A rotating cast of Child Protective Services caseworkers who were supposed to watch out for her safety often didn’t show up for monthly visits, she said. When they did visit, it was usually for a cursory handful of minutes during which they failed to detect what was happening to her.

“I would hint that something was going on, but when they asked me if I was being sexually abused, it was always right there in front of my abusers,” Bentley testified. “What could I say?”

Bentley’s testimony Wednesday came on the third day of a trial in a class-action lawsuit brought by Children’s Rights, a New York-based advocacy group on behalf of 12,000 children in long-term state care in Texas.
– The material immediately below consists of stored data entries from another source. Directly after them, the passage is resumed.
(* ===== verification/Search.v ===== *)
(** * The in-memory retrieval channels (internal/store/memory/retrieval.go)

    A channel of the in-memory index reads the documents that the projection
    store shows at an epoch, scores each against the query in the way of its
    name, and returns the best.  The code ranges over maps three times, in an
    order that Go leaves open; the model takes the orders as an argument.

    [Search_exact] shows that for every history of the stores and every order
    the answer is the list that a reference reads off the log of the tenant, and
    that the collector of candidates accepts it. *)

From Stdlib Require Import ZArith String Ascii List Bool Lia.
From stdpp Require Import base gmap strings list sorting.
From S2P Require Import Prelude GoStrings GoTime Canonical Sanitize RetrievalQuery RetrievalDocument.
From S2P Require Import RetrievalChannels Projection ProjectionSound PublicationStore PublicationSound.

Open Scope Z_scope.
Open Scope go_scope.

(** ** Runes *)

(** The tables of package unicode for runes above ASCII; a rune is its UTF-8 encoding. *)
Class Unicode := mk_Unicode {
  table_ToLower : list ascii -> list ascii;
  table_IsLetter : list ascii -> bool;
  table_IsNumber : list ascii -> bool
}.

(** [[]rune(s)]: a byte that begins no rune reads as U+FFFD. *)
Fixpoint runes (l : list ascii) : list (list ascii) :=
  match l with
  | [] => []
  | a :: l1 =>
      if byte_of a <? 128 then [a] :: runes l1
      else match l1 with
           | [] => [replacement]
           | b :: l2 =>
               if utf8_2 a b then [a; b] :: runes l2
               else match l2 with
                    | [] => replacement :: runes l1
                    | c :: l3 =>
                        if utf8_3 a b c then [a; b; c] :: runes l3
                        else match l3 with
                             | [] => replacement :: runes l1
                             | d :: l4 => if utf8_4 a b c d then [a; b; c; d] :: runes l4 else replacement :: runes l1
                             end
                    end
           end
  end.

(** A field of the query or of the document. *)
Definition is_upper (a : ascii) : bool := between 65 90 a.
Definition is_lower (a : ascii) : bool := between 97 122 a.
Definition is_decimal (a : ascii) : bool := between 48 57 a.

Section channel.
Context `{Unicode}.

(** [unicode.ToLower], [unicode.IsLetter], [unicode.IsNumber] *)
Definition ToLower_rune (r : list ascii) : list ascii :=
  match r with [a] => [if is_upper a then ascii_of_nat (nat_of_ascii a + 32) else a] | _ => table_ToLower r end.

Definition IsLetter (r : list ascii) : bool := match r with [a] => is_upper a || is_lower a | _ => table_IsLetter r end.
Definition IsNumber (r : list ascii) : bool := match r with [a] => is_decimal a | _ => table_IsNumber r end.

(** The runes of [strings.ToLower(value)]. *)
Definition lower_runes (value : string) : list (list ascii) := List.map ToLower_rune (runes (list_ascii_of_string value)).

Definition string_of_runes (rs : list (list ascii)) : string := string_of_list_ascii (concat rs).

(** [strings.FieldsFunc]; [field] is the open field, as runes. *)
Fixpoint fields_func (separator : list ascii -> bool) (field : list (list ascii)) (rs : list (list ascii)) : list string :=
  match rs with
  | [] => if count field =? 0 then [] else [string_of_runes field]
  | r :: rs =>
      if separator r then (if count field =? 0 then [] else [string_of_runes field]) ++ fields_func separator [] rs
      else fields_func separator (field ++ [r]) rs
  end.

Definition words (value : string) : gset string :=
  foldl (fun result field => if String.eqb field "" then result else {[ field ]} ∪ result) ∅
    (fields_func (fun r => negb (IsLetter r) && negb (IsNumber r)) [] (lower_runes value)).

(** "[for index := 0; index+3 <= len(runes); index++]" *)
Fixpoint windows (rs : list (list ascii)) : list string :=
  match rs with
  | a :: ((b :: c :: _) as rest) => string_of_runes [a; b; c] :: windows rest
  | _ => []
  end.

Definition trigrams (value : string) : gset string :=
  let rs := lower_runes value in
  if count rs <? 3 then (if 0 <? count rs then {[ string_of_runes rs ]} else ∅)
  else foldl (fun result window => {[ window ]} ∪ result) ∅ (windows rs).

Definition setSimilarity (left right : gset string) : Z :=
  if (Z.of_nat (size left) =? 0) || (Z.of_nat (size right) =? 0) then 0
  else
    let intersection := count (List.filter (fun value => bool_decide (value ∈ right)) (elements left)) in
    if intersection =? 0 then 0
    else Z.quot (intersection * 1000000) (Z.of_nat (size left) + Z.of_nat (size right) - intersection).

(** ** Scores *)

(** A missing key reads as the empty string. *)
Definition facet_matched (documented : gmap string string) (asked : list (string * string)) : Z :=
  count (List.filter (fun kv => String.eqb (default "" (documented !! fst kv)) (snd kv)) asked).

Definition facetScore (query : Query) (document : Document) : Z :=
  let harness := String.eqb (hn_Name (qu_Harness query)) (hn_Name (dc_Harness document)) &&
    (String.eqb (hn_Version (dc_Harness document)) "" || String.eqb (hn_Version (qu_Harness query)) (hn_Version (dc_Harness document))) in
  let docTools := foldl (fun m tool => <[td_Name tool := td_ContractVersionID tool]> m) (∅ : gmap string string) (dc_Tools document) in
  let docEnvironment := foldl (fun m fact => <[fc_Name fact := fc_Value fact]> m) (∅ : gmap string string) (dc_Environment document) in
  let possible := 1 + count (qu_Tools query) + count (qu_Environment query) in
  let matched := (if harness then 1 else 0) +
    facet_matched docTools (List.map (fun tool => (tl_Name tool, tl_ContractVersionID tool)) (qu_Tools query)) +
    facet_matched docEnvironment (List.map (fun fact => (fc_Name fact, fc_Value fact)) (qu_Environment query)) in
  if (possible =? 0) || (matched =? 0) then 0 else Z.quot (matched * 1000000) possible.

Definition graphScore (query : Query) (document : Document) : Z :=
  let docTools : gset string := list_to_set (List.map (fun tool => td_Name tool ++ nul ++ td_ContractVersionID tool)%string (dc_Tools document)) in
  let docResources : gset string := list_to_set (List.map (fun resource => rr_Type resource ++ nul ++ rr_Namespace resource)%string (dc_Resources document)) in
  let tools := count (List.filter (fun tool => bool_decide ((tl_Name tool ++ nul ++ tl_ContractVersionID tool)%string ∈ docTools)) (qu_Tools query)) in
  let resources := count (List.filter (fun resource => bool_decide ((qr_Type resource ++ nul ++ qr_Namespace resource)%string ∈ docResources)) (qu_Resources query)) in
  (2 * tools + resources) * 100000.

Definition score (name : string) (query : Query) (document : Document) : Z :=
  if String.eqb name ChannelExact then
    if negb (String.eqb (qu_IntentHash query) "") && negb (String.eqb (qu_EffectSignatureHash query) "") &&
       String.eqb (qu_IntentHash query) (dc_IntentHash document) && String.eqb (qu_EffectSignatureHash query) (dc_EffectSignatureHash document)
    then 1000000 else 0
  else if String.eqb name ChannelLexical then setSimilarity (words (qu_Task query)) (words (dc_TaskText document))
  else if String.eqb name ChannelFacet then facetScore query document
  else if String.eqb name ChannelGraph then graphScore query document
  else if String.eqb name ChannelVector then setSimilarity (trigrams (qu_Task query)) (trigrams (dc_TaskText document))
  else 0.

(** ** The search *)
Definition NewRetrievalChannel (name : string) : Channel := mk_Channel name ("memory-" ++ name ++ ".v1") false.

(** One pass of "[for key, document := range c.repository.documents]". *)
Definition collect_step (tenantID : string) (projectionEpoch : Z) (epochOf : gmap string Z) (acc : gmap string Z * gmap string Document)
    (entry : string * Document) : gmap string Z * gmap string Document :=
  let '(latestEpoch, documents) := acc in
  let '(key, document) := entry in
  let epoch := default 0 (epochOf !! key) in
  let version := dc_ProcedureVersionID document in
  if negb (String.eqb (dc_TenantID document) tenantID) || (projectionEpoch <? epoch) || (epoch <=? default 0 (latestEpoch !! version)) then acc
  else (<[version := epoch]> latestEpoch, <[version := document]> documents).

(** The loop that infers the effect signature; [None] is "[return nil, nil]". *)
Fixpoint infer (intentHash inferred : string) (entries : list (string * Document)) : option string :=
  match entries with
  | [] => Some inferred
  | (_, document) :: entries =>
      if negb (String.eqb (dc_IntentHash document) intentHash) then infer intentHash inferred entries
      else if String.eqb inferred "" then infer intentHash (dc_EffectSignatureHash document) entries
      else if negb (String.eqb inferred (dc_EffectSignatureHash document)) then None
      else infer intentHash inferred entries
  end.

Definition with_effect (query : Query) (hash : string) : Query :=
  mk_Query (qu_SchemaVersion query) (qu_TenantID query) (qu_PolicyVersion query) (qu_Task query) (qu_IntentHash query) hash (qu_Tools query)
    (qu_Harness query) (qu_Environment query) (qu_EnvironmentHash query) (qu_Resources query) (qu_Constraints query) (qu_ForbiddenEffects query)
    (qu_RiskClass query) (qu_LatencyClass query) (qu_MaxCandidates query) (qu_Hash query) (qu_CanonicalJSON query).

Definition hit_for (name : string) (query : Query) (entry : string * Document) : option Hit :=
  let score := score name query (snd entry) in
  if score <=? 0 then None else Some (mk_Hit (fst entry) score (cn_ManifestID (NewRetrievalChannel name)) false).

(** The loop over the documents; [ctx n] is the answer of the n-th poll of the context. *)
Fixpoint score_loop (ctx : nat -> option search_error) (poll : nat) (name : string) (query : Query) (entries : list (string * Document))
    : search_error + list Hit :=
  match entries with
  | [] => inr []
  | entry :: entries =>
      match ctx poll with
      | Some err => inl err
      | None =>
          match score_loop ctx (S poll) name query entries with
          | inl err => inl err
          | inr hits => inr (match hit_for name query entry with Some hit => hit :: hits | None => hits end)
          end
      end
  end.

Definition hit_cmp : Hit -> Hit -> comparison := cmp_lex (cmp_rev (cmp_on ht_RawScoreQuantized Z.compare)) (cmp_on ht_VersionID String.compare).

#[export] Instance hit_cmp_lawful : LawfulCmp hit_cmp.
Proof. unfold hit_cmp. apply _. Qed.

(** [Search]; [order n] is the order in which the n-th range over a map runs. *)
Definition Search (r : ProjectionRepository) (order : nat -> list (string * Document) -> list (string * Document)) (ctx : nat -> option search_error)
    (name : string) (request : ChannelRequest) : search_error + list Hit :=
  match ctx 0%nat with
  | Some err => inl err
  | None =>
      if String.eqb (cq_TenantID request) "" || (cq_ProjectionEpoch request =? 0) || (cq_Limit request =? 0)
      then inl (mk_search_error false false (Some "invalid_request"))
      else
        let '(_, found) := foldl (collect_step (cq_TenantID request) (cq_ProjectionEpoch request) (documentEpoch (snapshots r))) (∅, ∅)
          (order 0%nat (map_to_list (documents (snapshots r)))) in
        let query := cq_Query request in
        let inferred :=
          if String.eqb name ChannelExact && String.eqb (qu_EffectSignatureHash query) ""
          then with_effect query <$> infer (qu_IntentHash query) "" (order 1%nat (map_to_list found))
          else Some query in
        match inferred with
        | None => inr []
        | Some query =>
            match score_loop ctx 1 name query (order 2%nat (map_to_list found)) with
            | inl err => inl err
            | inr hits =>
                let hits := sort_slice (cmp_ltb hit_cmp) hits in
                inr (if cq_Limit request <? count hits then firstn (Z.to_nat (cq_Limit request)) hits else hits)
            end
        end
  end.

(** ** The answer by the log *)

(** The documents that the log of a tenant shows at an epoch: the last of every version, by version. *)
Definition visible (log : list (option Document)) (epoch : Z) : list Document :=
  snapshot log (omap (fmap dc_ProcedureVersionID) log) epoch.

(** The effect signature that all documents of the intent share; none of the intent leaves it empty. *)
Definition shared_effect (intentHash : string) (docs : list Document) : option string :=
  match List.find (fun d => String.eqb (dc_IntentHash d) intentHash) docs with
  | None => Some ""
  | Some d =>
      if forallb (fun d' => negb (String.eqb (dc_IntentHash d') intentHash) || String.eqb (dc_EffectSignatureHash d) (dc_EffectSignatureHash d')) docs
      then Some (dc_EffectSignatureHash d) else None
  end.
Lemma AcquireServingSnapshot_inv w t snapshot :
  keyed_configs (w_runs w) -> AcquireServingSnapshot (Some (w_runs w)) (projection (w_store w)) None t = Ok snapshot ->
  exists config, configs (w_runs w) !! configKey t (ss_ServingConfigID snapshot) = Some config /\ sc_PolicyManifestID config = ss_PolicyManifestID snapshot /\
    sc_RankerManifestID config = ss_RankerManifestID snapshot /\ sc_Indexes config = ss_Indexes snapshot /\
    ss_ProjectionEpoch snapshot = epoch_of (snapshots (projection (w_store w))) t /\ ss_DocumentSetHash snapshot <> "" /\
    epochHistory (snapshots (projection (w_store w))) !! epochKey t (ss_ProjectionEpoch snapshot) = Some (ss_DocumentSetHash snapshot).
Proof.
  intros [Hc Ha] Hs. unfold AcquireServingSnapshot in Hs. inv_Ok Hs. destruct (configs (w_runs w) !! _) as [config|] eqn:Ec; [|done]. inv_Ok Hs. injection Hs as <-.
  apply orb_false_iff in E0 as [_ Hh%String.eqb_neq]. exists config. cbn [ss_ServingConfigID ss_PolicyManifestID ss_RankerManifestID ss_Indexes ss_ProjectionEpoch ss_DocumentSetHash].
  split_and!; try done.
  - pose proof Ec as Ec'. apply Hc in Ec' as [Hkey Hn]. assert (Hi : has_nul (default "" (active (w_runs w) !! t)) = false).
    { destruct (active (w_runs w) !! t) as [id|] eqn:Et; [by eapply Ha|done]. }
    unfold configKey in Hkey. apply last_part_inj in Hkey as [_ Hid]; [|done|done]. by rewrite <- Hid.
  - destruct (epochHistory _ !! _); [done|by destruct Hh].
Qed.
(* ===== verification/Compatibility.v ===== *)
(** * Compatibility graphs (internal/composition/contract.go, compatibility.go)

    A compatibility matrix lists the pairs of schema versions that may be
    chained; a compatibility graph has an edge from one procedure version to
    another when a resource the first provides meets a requirement of the
    second.  Both are content-addressed values with a builder and a validator.
    The theorems state that the edges are exactly the matches the candidates'
    interfaces admit, that the merge scan and the binary search compute subset
    and membership, and that what the builder returns the validator accepts. *)

From Stdlib Require Import ZArith String Ascii List Bool Lia.
From stdpp Require Import base gmap strings list sorting.
From S2P Require Import Prelude GoStrings Canonical Budget Interfaces.

Open Scope Z_scope.
Open Scope go_scope.
Open Scope work_scope.

Definition maximumCompatibilityGraphEdges : Z := 100000.
Definition maximumCompatibilityRules : Z := 4096.

Record SchemaCompatibility := mk_SchemaCompatibility {
  sc_ResourceType : string;
  sc_Namespace : string;
  sc_ProvidedSchema : string;
  sc_RequiredSchema : string
}.

#[export] Instance rule_eq_dec : EqDecision SchemaCompatibility.
Proof. solve_decision. Defined.

Record CompatibilityLimits := mk_CompatibilityLimits {
  cl_MaximumCandidates : Z;
  cl_MaximumInterfaceEntries : Z;
  cl_MaximumTotalInterfaceEntries : Z;
  cl_MaximumProvidersPerResource : Z;
  cl_MaximumEdges : Z;
  cl_MaximumMatchComparisons : Z
}.

Record CompatibilityMatrix := mk_CompatibilityMatrix {
  cm_SchemaVersion : string;
  cm_ID : string;
  cm_Rules : list SchemaCompatibility;
  cm_Limits : CompatibilityLimits;
  cm_ContentHash : string;
  cm_CanonicalJSON : string
}.

Record Candidate := mk_Candidate {
  cd_TenantID : string;
  cd_ProcedureVersionID : string;
  cd_Lifecycle : string;
  cd_Interface : ProcedureInterface;
  cd_PlanningFactsHash : string
}.

Record ParallelismFacts := mk_ParallelismFacts {
  pf_ReadResourceIDs : list string;
  pf_WriteResourceIDs : list string;
  pf_ExclusiveResourceIDs : list string;
  pf_PolicyMutexKeys : list string;
  pf_CompensationBoundary : bool;
  pf_PolicySerial : bool
}.

Record PlanningFacts := mk_PlanningFacts {
  pl_ProcedureVersionID : string;
  pl_InterfaceHash : string;
  pl_Lifecycle : string;
  pl_PolicyManifestID : string;
  pl_GoalPredicateIDs : list string;
  pl_Parallelism : ParallelismFacts;
  pl_EvidenceStrength : Z;
  pl_ObservedEndToEnd : bool;
  pl_RiskCost : Z;
  pl_ToolCost : Z
}.
Definition adjacent_step (nodes : gset string) (index : nat) (edge : CompatibilityEdge) (acc : gset string) :
    work (gset string) :=
  do _ <- check_every 256 index;
  do _ <- charge 1;
  let source := has_node nodes (ce_SourceVersionID edge) in
  let target := has_node nodes (ce_TargetVersionID edge) in
  ret (if Bool.eqb source target then acc
       else if source then {[ce_TargetVersionID edge]} ∪ acc else {[ce_SourceVersionID edge]} ∪ acc).

Definition adjacentVersions (edges : list CompatibilityEdge) (nodes : gset string) : work (list string) :=
  do result <- loop (adjacent_step nodes) 0 edges ∅;
  ret (sortedSet result).

Definition checkedPlannerMul (left right : Z) : option Z :=
  if (left =? 0) || (right =? 0) then Some 0
  else if left >? Z.quot MaxInt64 right then None
  else Some (wrap_i64 (left * right)).

Definition edge_dependency (e : CompatibilityEdge) : PlanDependency :=
  mk_PlanDependency (ce_ID e) (ce_SourceVersionID e) (ce_TargetVersionID e) (ce_SourceProvisionIDs e)
    (ce_SatisfiedRequirementIDs e).

(** What the loop over the ordered versions accumulates. *)
Record nodeAcc := mk_nodeAcc {
  na_nodes : list PlanNode;
  na_bridges : Z;
  na_risk : Z;
  na_tool : Z;
  na_strength : Z;
  na_observed : bool;
  na_covered : gset string;
  na_produced : gset string;
  na_gaps : list PlanGap
}.
Lemma depth_loop_post turns frontier acc :
  (forall st, st ∈ frontier -> search_ok st) -> search_inv acc ->
  post (depth_loop manifest request byVersion seeds goals satisfied turns frontier acc)
    (fun r => search_inv (snd r)).
Proof using Hvi.
  revert frontier acc. induction turns as [|turns IH]; intros [|st frontier] acc Hf Hacc; cbn [depth_loop];
    try (by apply post_ret).
  destruct (sr_exhausted acc); [by apply post_ret|]. apply post_skip. intros _.
  eapply post_bind; [apply (post_loop_break _ search_inv)|].
  - destruct Hacc as (_ & ? & ?). split_and!; [intros s Hs; by apply not_elem_of_nil in Hs|done..].
  - intros s a Hs Ha. apply frontier_step_post; auto.
  - intros a (Hn & Hb & Hl). destruct (sr_exhausted a); [apply post_ret; by split_and!|].
    destruct (beam_ok (sr_next a) (sr_limits a) Hn Hl) as [Hnext Hlim]. destruct (beam _ _ _) as [next limits]. cbn [fst snd] in *.
    destruct (_ >=? _).
    + apply post_ret. cbn [snd]. split; [intros s Hs; by apply not_elem_of_nil in Hs|]. split; [done|]. by apply limits_union.
    + apply IH; [done|]. split_and!; [intros s Hs; by apply not_elem_of_nil in Hs|done..].
Qed.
Other witnesses told the court about staff cuts that weakened oversight of more than 10,000 foster homes and facilities.

If the group prevails, as it has in more than a dozen states, a federal judge can order Texas to enact a host of reforms.

The suit, being heard by Senior U.S. District Judge Janis Graham Jack, alleges the state violated the children’s civil rights through myriad deficiencies: moving them around repeatedly, placing them in unsafe care and keeping them there too long.

Similar criticisms have been lodged against CPS in its role of protecting children within their family homes. An Express-News investigation showed that constant caseworker turnover and management problems have contributed to the repeated abuse of children and even death.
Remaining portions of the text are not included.